## [Action item]
Output only the line that contains "(List.length l - 1)" and the lines after it, all verbatim, through the last one below.

## [Task inputs]
————
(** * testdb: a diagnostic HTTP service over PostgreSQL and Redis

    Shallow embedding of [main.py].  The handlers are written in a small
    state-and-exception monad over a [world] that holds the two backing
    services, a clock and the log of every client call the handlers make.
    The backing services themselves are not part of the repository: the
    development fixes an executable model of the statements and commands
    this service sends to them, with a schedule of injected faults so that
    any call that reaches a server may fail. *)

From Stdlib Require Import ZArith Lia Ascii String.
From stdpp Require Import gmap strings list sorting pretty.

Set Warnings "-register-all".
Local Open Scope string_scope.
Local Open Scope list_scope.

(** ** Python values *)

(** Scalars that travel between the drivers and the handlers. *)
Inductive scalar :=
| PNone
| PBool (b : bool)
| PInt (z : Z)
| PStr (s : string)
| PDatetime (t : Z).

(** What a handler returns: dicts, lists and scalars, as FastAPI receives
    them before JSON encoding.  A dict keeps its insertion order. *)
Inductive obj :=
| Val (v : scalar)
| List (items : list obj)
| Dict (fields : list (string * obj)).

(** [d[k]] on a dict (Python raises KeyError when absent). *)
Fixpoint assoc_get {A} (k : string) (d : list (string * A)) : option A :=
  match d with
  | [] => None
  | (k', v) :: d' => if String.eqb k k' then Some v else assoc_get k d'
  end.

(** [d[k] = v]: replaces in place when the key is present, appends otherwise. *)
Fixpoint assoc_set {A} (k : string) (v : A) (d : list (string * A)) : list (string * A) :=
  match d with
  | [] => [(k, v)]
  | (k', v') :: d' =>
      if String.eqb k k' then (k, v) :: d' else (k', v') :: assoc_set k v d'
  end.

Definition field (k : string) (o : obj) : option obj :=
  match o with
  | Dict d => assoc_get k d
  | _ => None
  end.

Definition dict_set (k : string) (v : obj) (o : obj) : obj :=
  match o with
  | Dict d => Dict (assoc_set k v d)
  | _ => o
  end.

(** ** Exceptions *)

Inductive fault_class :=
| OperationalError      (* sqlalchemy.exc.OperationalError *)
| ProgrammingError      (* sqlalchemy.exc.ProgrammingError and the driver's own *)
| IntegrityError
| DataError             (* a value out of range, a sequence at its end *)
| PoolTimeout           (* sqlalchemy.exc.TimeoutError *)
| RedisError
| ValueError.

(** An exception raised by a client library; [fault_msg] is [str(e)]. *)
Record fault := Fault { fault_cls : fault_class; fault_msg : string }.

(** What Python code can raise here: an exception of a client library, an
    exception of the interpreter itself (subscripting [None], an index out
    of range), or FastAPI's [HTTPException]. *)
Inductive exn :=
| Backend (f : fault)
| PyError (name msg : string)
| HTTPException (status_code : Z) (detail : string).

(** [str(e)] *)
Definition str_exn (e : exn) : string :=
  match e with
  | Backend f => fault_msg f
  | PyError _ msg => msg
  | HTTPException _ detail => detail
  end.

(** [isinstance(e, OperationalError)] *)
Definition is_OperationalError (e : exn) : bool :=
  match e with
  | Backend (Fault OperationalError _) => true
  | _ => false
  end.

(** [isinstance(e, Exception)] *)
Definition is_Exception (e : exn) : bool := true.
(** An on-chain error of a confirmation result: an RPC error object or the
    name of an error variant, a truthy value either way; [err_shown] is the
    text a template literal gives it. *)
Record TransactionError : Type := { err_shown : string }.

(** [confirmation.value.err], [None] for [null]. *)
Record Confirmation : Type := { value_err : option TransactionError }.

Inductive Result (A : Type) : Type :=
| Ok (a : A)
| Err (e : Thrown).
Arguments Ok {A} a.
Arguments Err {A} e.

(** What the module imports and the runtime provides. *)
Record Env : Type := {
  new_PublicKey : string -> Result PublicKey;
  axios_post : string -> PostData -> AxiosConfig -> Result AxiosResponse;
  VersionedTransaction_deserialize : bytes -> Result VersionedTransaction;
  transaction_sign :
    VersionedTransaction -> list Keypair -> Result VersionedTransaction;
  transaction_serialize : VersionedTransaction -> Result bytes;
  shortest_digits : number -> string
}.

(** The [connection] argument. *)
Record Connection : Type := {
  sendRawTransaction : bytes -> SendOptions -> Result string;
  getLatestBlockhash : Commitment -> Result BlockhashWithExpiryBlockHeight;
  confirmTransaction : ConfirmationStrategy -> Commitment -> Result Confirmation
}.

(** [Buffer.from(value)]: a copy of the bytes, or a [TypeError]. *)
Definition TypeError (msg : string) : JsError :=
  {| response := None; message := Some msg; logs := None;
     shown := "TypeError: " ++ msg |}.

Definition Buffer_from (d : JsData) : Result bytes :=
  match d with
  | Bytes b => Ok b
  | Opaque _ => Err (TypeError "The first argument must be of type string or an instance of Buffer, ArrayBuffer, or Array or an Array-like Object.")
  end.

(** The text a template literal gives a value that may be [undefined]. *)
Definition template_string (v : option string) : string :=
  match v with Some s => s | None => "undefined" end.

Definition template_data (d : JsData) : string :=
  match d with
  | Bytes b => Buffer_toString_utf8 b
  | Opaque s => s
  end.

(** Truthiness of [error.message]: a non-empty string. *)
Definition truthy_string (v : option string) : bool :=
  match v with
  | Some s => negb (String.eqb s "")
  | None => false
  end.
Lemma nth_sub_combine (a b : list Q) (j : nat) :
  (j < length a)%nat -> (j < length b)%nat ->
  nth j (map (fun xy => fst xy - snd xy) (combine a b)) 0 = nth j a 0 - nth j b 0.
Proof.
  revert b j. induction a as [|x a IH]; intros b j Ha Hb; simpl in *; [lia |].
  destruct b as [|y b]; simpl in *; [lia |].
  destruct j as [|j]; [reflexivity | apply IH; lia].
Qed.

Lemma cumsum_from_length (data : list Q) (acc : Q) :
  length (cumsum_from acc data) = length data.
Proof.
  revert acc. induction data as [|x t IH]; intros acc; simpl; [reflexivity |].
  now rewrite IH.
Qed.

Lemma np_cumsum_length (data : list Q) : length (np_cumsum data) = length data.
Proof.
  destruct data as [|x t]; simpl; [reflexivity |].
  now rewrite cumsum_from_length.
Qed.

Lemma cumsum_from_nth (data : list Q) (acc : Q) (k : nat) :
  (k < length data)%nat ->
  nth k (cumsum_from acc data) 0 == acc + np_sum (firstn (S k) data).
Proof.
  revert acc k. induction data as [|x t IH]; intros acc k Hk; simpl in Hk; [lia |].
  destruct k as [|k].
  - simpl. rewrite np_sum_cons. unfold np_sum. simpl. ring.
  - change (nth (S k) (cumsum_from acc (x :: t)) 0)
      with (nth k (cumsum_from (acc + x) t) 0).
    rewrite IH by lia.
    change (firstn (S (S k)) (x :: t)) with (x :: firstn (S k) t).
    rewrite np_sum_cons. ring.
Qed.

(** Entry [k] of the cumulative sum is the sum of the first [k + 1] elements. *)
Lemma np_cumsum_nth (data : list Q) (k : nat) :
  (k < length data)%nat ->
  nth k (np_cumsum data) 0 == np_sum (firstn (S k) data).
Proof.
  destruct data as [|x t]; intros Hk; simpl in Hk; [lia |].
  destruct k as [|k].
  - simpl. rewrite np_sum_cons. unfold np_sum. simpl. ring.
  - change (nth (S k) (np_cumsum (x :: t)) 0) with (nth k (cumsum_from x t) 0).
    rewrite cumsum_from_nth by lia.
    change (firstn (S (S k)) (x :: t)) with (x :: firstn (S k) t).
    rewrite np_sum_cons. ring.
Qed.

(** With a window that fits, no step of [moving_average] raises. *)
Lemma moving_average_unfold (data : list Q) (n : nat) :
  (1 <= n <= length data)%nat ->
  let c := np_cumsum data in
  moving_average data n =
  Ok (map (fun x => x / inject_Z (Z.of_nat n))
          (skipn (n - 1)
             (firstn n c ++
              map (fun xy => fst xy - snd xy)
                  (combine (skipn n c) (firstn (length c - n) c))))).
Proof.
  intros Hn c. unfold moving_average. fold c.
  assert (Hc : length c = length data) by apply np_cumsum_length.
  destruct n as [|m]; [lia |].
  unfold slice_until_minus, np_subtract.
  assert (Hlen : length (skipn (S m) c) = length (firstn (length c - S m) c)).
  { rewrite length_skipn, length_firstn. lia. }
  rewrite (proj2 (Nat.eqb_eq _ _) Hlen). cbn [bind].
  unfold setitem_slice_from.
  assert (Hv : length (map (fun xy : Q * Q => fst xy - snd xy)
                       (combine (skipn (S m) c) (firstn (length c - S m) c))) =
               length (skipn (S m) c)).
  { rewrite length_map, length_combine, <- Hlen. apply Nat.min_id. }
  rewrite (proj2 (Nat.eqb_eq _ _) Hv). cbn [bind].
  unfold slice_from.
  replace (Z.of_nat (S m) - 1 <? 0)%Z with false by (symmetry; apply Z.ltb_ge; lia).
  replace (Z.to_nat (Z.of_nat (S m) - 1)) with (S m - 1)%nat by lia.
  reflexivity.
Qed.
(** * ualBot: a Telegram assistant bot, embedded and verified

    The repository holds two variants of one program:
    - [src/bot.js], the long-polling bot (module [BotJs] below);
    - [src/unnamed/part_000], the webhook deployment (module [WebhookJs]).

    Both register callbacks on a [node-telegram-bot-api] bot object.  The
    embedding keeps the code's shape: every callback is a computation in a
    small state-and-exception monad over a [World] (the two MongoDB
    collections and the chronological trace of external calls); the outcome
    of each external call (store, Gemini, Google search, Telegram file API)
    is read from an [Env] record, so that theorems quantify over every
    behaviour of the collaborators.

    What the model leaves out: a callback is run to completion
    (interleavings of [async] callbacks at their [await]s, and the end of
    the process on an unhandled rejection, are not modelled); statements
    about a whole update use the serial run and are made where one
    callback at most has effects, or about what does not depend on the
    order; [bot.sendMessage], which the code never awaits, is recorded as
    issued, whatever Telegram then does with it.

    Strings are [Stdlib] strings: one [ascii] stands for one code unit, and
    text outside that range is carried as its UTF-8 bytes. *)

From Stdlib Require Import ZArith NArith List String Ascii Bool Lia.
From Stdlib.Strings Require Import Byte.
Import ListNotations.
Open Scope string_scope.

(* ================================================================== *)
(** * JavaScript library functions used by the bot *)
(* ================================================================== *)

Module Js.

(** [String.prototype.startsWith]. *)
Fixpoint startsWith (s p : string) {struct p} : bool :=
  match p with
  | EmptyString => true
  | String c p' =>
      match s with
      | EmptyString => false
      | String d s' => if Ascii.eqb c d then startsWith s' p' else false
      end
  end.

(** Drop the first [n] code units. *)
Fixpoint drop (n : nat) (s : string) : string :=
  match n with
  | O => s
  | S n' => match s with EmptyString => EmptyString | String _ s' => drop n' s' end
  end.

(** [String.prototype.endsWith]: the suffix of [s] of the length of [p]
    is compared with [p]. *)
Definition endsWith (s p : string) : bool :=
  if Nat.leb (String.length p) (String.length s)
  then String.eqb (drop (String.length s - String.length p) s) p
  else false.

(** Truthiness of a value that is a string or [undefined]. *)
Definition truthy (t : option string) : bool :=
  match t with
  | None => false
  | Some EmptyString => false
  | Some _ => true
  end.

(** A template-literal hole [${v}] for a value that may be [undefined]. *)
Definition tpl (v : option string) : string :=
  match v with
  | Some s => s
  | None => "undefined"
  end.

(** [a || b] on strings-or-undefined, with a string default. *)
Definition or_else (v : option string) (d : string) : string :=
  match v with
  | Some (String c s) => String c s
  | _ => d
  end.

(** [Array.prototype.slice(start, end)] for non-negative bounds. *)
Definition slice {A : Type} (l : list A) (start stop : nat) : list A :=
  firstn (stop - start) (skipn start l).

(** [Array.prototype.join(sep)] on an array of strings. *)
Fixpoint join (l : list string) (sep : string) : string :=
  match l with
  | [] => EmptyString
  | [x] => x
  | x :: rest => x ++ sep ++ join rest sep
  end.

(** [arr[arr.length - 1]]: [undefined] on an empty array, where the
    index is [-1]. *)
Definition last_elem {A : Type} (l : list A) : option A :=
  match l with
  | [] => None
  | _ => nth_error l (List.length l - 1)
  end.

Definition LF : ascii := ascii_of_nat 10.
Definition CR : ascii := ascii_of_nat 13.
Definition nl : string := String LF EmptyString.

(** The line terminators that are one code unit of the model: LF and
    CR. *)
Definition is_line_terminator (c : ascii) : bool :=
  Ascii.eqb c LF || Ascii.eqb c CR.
————
## [Result of this task]
  | _ => nth_error l (List.length l - 1)
  end.

Definition LF : ascii := ascii_of_nat 10.
Definition CR : ascii := ascii_of_nat 13.
Definition nl : string := String LF EmptyString.

(** The line terminators that are one code unit of the model: LF and
    CR. *)
Definition is_line_terminator (c : ascii) : bool :=
  Ascii.eqb c LF || Ascii.eqb c CR.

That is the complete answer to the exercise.